Gedung Putih juga menjelaskan tentang kelanjutan perjanjian perdagangan timbal balik yang sudah ditandatangani, yaitu Agreement on Reciprocal Trade (ART). Secara khusus, Amerika Serikat akan terus menghormati ART yang secara hukum mengikat. Amerika juga mengharapkan komitmen yang sama dari mitra dagangnya. “Meskipun otoritas hukum domestik untuk memberlakukan tarif di masa depan akan berubah, arah kebijakan Amerika Serikat (mengembalikan produksi domestik dan memperluas akses pasar di luar negeri melalui kombinasi tarif dan kesepakatan) tidak akan berubah.”

Sebelumnya, Mahkamah Agung Amerika menetapkan bahwa kebijakan tarif resiprokal yang menggunakan Undang-undang Kekuasaan Ekonomi Darurat Internasional alias International Emergency Economic Powers Act (IEEPA) telah melampaui kewenangan presiden. Selang beberapa jam setelah putusan dikeluarkan, Presiden Donald Trump mengumumkan pengenaan tarif 10 persen bagi semua negara.

Dampak dan Reaksi terhadap Kebijakan Tarif Baru

Kebijakan ini menimbulkan berbagai reaksi dari kalangan bisnis, politisi, dan masyarakat luas. Beberapa pihak menilai bahwa tarif baru ini bisa memicu inflasi dan mengurangi daya saing produk lokal di pasar global. Namun, pendukung kebijakan ini berargumen bahwa tarif akan melindungi industri dalam negeri dan meningkatkan kesejahteraan pekerja.

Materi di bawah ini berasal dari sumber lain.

(** * Airport ground operations: gates, runways, flights

    A shallow embedding of [airport.py]: the resource entities ([Gate],
    [Runway]), the [Flight] state machine, the [Schedule] registry, the
    [SimpleScheduler] pass and the [Airport] orchestration, followed by
    the properties of these operations.

    Modelling conventions.
    - A Python [int] is a [Z]; an [Optional[int]] is an [option Z].
    - A method that mutates [self] and may raise is a computation
      [M S A = S -> Result A * S]: it returns the outcome together with
      the state of the object as the caller sees it afterwards.  A raised
      exception does not roll anything back, so whatever was written
      before the [raise] is still in the returned state.
    - The lists held by an [Airport] are lists of objects.  The position
      of an object in its list stands for the identity of the object, and
      a method that returns an object returns that position.  Each list
      cell is one object (no object is appended twice).
    - A [dict] whose listing order is observable is an association list
      in insertion order. *)

From Stdlib Require Import ZArith QArith.
From stdpp Require Import base option list strings pretty.

Local Open Scope Z_scope.

(** ** Enumerations (section 2 of the source) *)

Inductive FlightStatus :=
  PLANNED | BOARDING | READY | TAXI | AIRBORNE | LANDED | CANCELLED.

Inductive RunwayStatus := FREE | IN_USE | MAINTENANCE.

Beberapa negara mitra dagang AS, seperti Cina, Eropa, dan Jepang, telah menyatakan kekhawatiran terhadap kebijakan ini. Mereka khawatir akan terjadi peningkatan ketegangan dalam hubungan perdagangan dan potensi konflik bilateral.

Di sisi lain, para pengusaha dan pelaku usaha kecil menengah di AS merasa optimis bahwa kebijakan ini akan memberikan perlindungan yang lebih baik terhadap produk mereka dari persaingan asing yang tidak sehat. Mereka berharap dengan adanya tarif, harga barang dalam negeri akan lebih stabil dan dapat dipertahankan.

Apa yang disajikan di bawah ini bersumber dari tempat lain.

(** ** Zen mode *)

Lemma slice_window (A : Type) (l : list A) (a : Z) :
  (length (Py.slice l a (a + 20)) <= 20)%nat /\
  (Z.of_nat (length l) <= a -> Py.slice l a (a + 20) = []) /\
  (0 <= a -> a + 20 < Z.of_nat (length l) ->
   length (Py.slice l a (a + 20)) = 20%nat) /\
  (0 <= a < Z.of_nat (length l) ->
   Py.slice l a (a + 20) = take 20 (drop (Z.to_nat a) l)).
Proof.
  unfold Py.slice, Py.clamp.
  set (n := Z.of_nat (length l)).
  assert (Hn : 0 <= n) by (subst n; lia).
  repeat split.
  - rewrite length_take.
    destruct (a <? 0) eqn:Ea; destruct (a + 20 <? 0) eqn:Eb;
      rewrite ?Z.ltb_lt, ?Z.ltb_ge in *; lia.
  - intros Ha.
    destruct (a <? 0) eqn:Ea; destruct (a + 20 <? 0) eqn:Eb;
      rewrite ?Z.ltb_lt, ?Z.ltb_ge in *; try lia.
    replace (Z.to_nat (Z.min (a + 20) n - Z.min a n)) with 0%nat by lia.
    reflexivity.
  - intros Ha Hb.
    destruct (a <? 0) eqn:Ea; destruct (a + 20 <? 0) eqn:Eb;
      rewrite ?Z.ltb_lt, ?Z.ltb_ge in *; try lia.
    rewrite length_take, length_drop. subst n. lia.
  - intros Ha.
    destruct (a <? 0) eqn:Ea; destruct (a + 20 <? 0) eqn:Eb;
      rewrite ?Z.ltb_lt, ?Z.ltb_ge in *; try lia.
    replace (Z.min a n) with a by lia.
    destruct (Z.le_gt_cases (a + 20) n).
    + replace (Z.to_nat (Z.min (a + 20) n - a)) with 20%nat by lia. reflexivity.
    + replace (Z.to_nat (Z.min (a + 20) n - a)) with (Z.to_nat (n - a)) by lia.
      rewrite !take_ge; [reflexivity | |]; rewrite length_drop; subst n; lia.
Qed.

Lemma imap_lookup_pair (A B : Type) (f : nat -> A -> B) (l : list A) (i : nat) (y : B) :
  imap f l !! i = Some y -> exists x, l !! i = Some x /\ y = f i x.
Proof.
  rewrite list_lookup_imap. destruct (l !! i) as [x|]; [|discriminate].
  intros [= <-]. eauto.
Qed.

Section Zen.
Context `{Backend}.
Implicit Type w : World Ext.

(** X17. One page of the zen editor: at most 20 units; each of them is a
    row of the table, belongs to the translation and has its key in
    [ids[offset:offset + 20]]; and the offsets handed to the template count
    up from [offset] in the order of the page. *)
Theorem X17_zen_page t (l : list Z) (o : Z) w :
  units_wf (db_units w) ->
  let page := zen_units t l o w in
  (length page <= 20)%nat /\
  forall (i : nat) u k,
    page !! i = Some (u, k) ->
    k = o + Z.of_nat i /\
    unit_translation u = t /\
    unit_id u ∈ Py.slice l o (o + 20) /\
    db_units w !! unit_id u = Some u.
Proof.
  intros Hwf page. subst page. unfold zen_units.
  set (window := Py.slice l o (o + 20)).
  set (units := filter (fun u => unit_id u ∈ window) (unit_set t w)).
  assert (Hin : forall u, u ∈ units ->
            unit_id u ∈ window /\ unit_translation u = t /\
            db_units w !! unit_id u = Some u).
  { intros u Hu. subst units. apply list_elem_of_filter in Hu as [Hw Hu].
    split; [exact Hw|]. unfold unit_set in Hu.
    apply list_elem_of_filter in Hu as [Ht Hu].
    split; [exact Ht|]. apply table_row; assumption. }
  split.
  - rewrite length_imap.
    assert (Hnd : NoDup (unit_id <$> units)).
    { subst units. unfold unit_set.
      do 2 apply NoDup_fmap_filter. apply table_ids_NoDup, Hwf. }
    assert (Hsub : unit_id <$> units ⊆+ window).
    { apply NoDup_submseteq; [exact Hnd|].
      intros k Hk. apply list_elem_of_fmap in Hk as (u & -> & Hu).
      apply Hin, Hu. }
    apply submseteq_length in Hsub. rewrite length_fmap in Hsub.
    pose proof (proj1 (slice_window Z l o)). fold window in H0. lia.
  - intros i u k Hi. apply imap_lookup_pair in Hi as (x & Hx & E).
    injection E as -> ->. split; [reflexivity|].
    destruct (Hin x) as (Hw & Ht & Hrow);
      [eapply list_elem_of_lookup_2, Hx | auto].
Qed.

Tantangan dan Peluang di Masa Depan

Meski kebijakan ini dianggap sebagai langkah strategis untuk melindungi ekonomi AS, ada tantangan yang harus dihadapi. Salah satunya adalah kemungkinan balasan dari negara-negara mitra dagang yang merasa terganggu. Ini bisa berdampak pada stabilitas ekonomi global dan memperburuk situasi perdagangan antarnegara.

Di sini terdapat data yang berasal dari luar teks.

(** C2, as the code has it: the merge raises [ValueError] exactly when the
    joined row count differs from [len(A)], that is when some household id
    of [A] occurs more than once in [B]; whatever it returns has [len(A)]
    rows; and it does return, with [len(A)] rows, when [B]'s keys are unique
    and [B]'s first head column is not also a column of [A]. *)
Theorem merge_row_count (hh_df head_df : DataFrame) (lk rk : list float) :
  well_formed hh_df ->
  columns hh_df !! "hhid" = Some lk ->
  columns head_df !! "hhid" = Some rk ->
  (merge_head_into_household hh_df head_df = Raise ValueError
   <-> exists k, k ∈ lk /\ (2 <= length (matches k rk))%nat)
  /\ (forall m, merge_head_into_household hh_df head_df = Ok m ->
        nrows m = nrows hh_df)
  /\ (unique_keys rk ->
      forall first others col,
        filter (fun c => negb (String.eqb c "hhid")) (colnames head_df)
        = first :: others ->
        first ∉ colnames hh_df ->
        columns head_df !! first = Some col ->
        exists m, merge_head_into_household hh_df head_df = Ok m
                  /\ nrows m = nrows hh_df).
Proof.
  intros Hwf Hlk Hrk.
  destruct (pd_merge_left_Ok hh_df head_df lk rk Hlk Hrk)
    as (m & Hm & Hn & Hfirst).
  pose proof (merge_plan_length lk rk) as Hplan.
  destruct (sum_max1_length (fun k => length (matches k rk)) lk)
    as [Hge Heq].
  pose proof (Hwf _ _ Hlk) as Hlen.
  unfold merge_head_into_household. rewrite Hm. simpl.
  split; [|split].
  - destruct (Nat.eqb (nrows m) (nrows hh_df)) eqn:E; simpl.
    + apply Nat.eqb_eq in E. split.
      * intros H.
        destruct (filter _ (colnames head_df)) as [|c cs]; simpl in H;
          [discriminate|].
        unfold get_column in H.
        destruct (columns m !! c); simpl in H; discriminate.
      * intros (k & Hk & Hcnt). exfalso.
        assert (Hall : Forall (fun k => (length (matches k rk) <= 1)%nat) lk)
          by (apply Heq; lia).
        rewrite Forall_forall in Hall. specialize (Hall k Hk). lia.
    + apply Nat.eqb_neq in E. split; [|reflexivity]. intros _.
      destruct (decide (Exists (fun k => (2 <= length (matches k rk))%nat) lk))
        as [Hex|Hnex].
      * apply Exists_exists in Hex. exact Hex.
      * exfalso. apply E. rewrite Hn, Hplan, <- Hlen. apply Heq.
        apply Forall_forall. intros k Hk.
        destruct (le_lt_dec (length (matches k rk)) 1) as [Hle|Hgt];
          [exact Hle|].
        exfalso. apply Hnex. apply Exists_exists. exists k. split; [exact Hk|lia].
  - intros m' H.
    destruct (Nat.eqb (nrows m) (nrows hh_df)) eqn:E; simpl in H;
      [|discriminate].
    apply Nat.eqb_eq in E.
    apply bind_Ok in H as (c & _ & H). apply bind_Ok in H as (x & _ & H).
    injection H as <-. exact E.
  - intros Hu first others col Hfilter Hnin Hcol.
    assert (E : nrows m = nrows hh_df).
    { rewrite Hn, Hplan, <- Hlen. apply Heq. apply Forall_forall.
      intros k _. apply unique_keys_matches. exact Hu. }
    rewrite (proj2 (Nat.eqb_eq _ _) E). simpl. rewrite Hfilter. simpl.
    assert (Hin : first ∈ filter (fun c => negb (String.eqb c "hhid"))
                                 (colnames head_df))
      by (rewrite Hfilter; left).
    apply list_elem_of_filter in Hin as [Hne Hin].
    apply Is_true_true, negb_true_iff in Hne.
    destruct (Hfirst first col Hin Hne Hnin Hcol) as [x Hx].
    rewrite (proj2 (get_column_Ok _ _ _) Hx). simpl.
    exists m. split; [reflexivity|exact E].
Qed.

Namun, di sisi lain, kebijakan ini juga membuka peluang untuk negosiasi perdagangan yang lebih adil dan saling menguntungkan. Dengan tarif yang diberlakukan, AS bisa memperkuat posisi tawarannya dalam perundingan perdagangan internasional, terutama terhadap negara-negara yang selama ini dianggap tidak adil dalam hubungan dagang.

Kesimpulan

Kebijakan tarif baru yang diumumkan oleh Presiden Donald Trump menunjukkan komitmennya untuk melindungi ekonomi dan pekerja AS. Meski mendapat kritik dari berbagai pihak, kebijakan ini dianggap sebagai langkah penting dalam menghadapi dinamika perdagangan global yang semakin kompleks. Dengan kebijakan ini, AS berharap bisa menciptakan sistem perdagangan yang lebih seimbang dan berkelanjutan.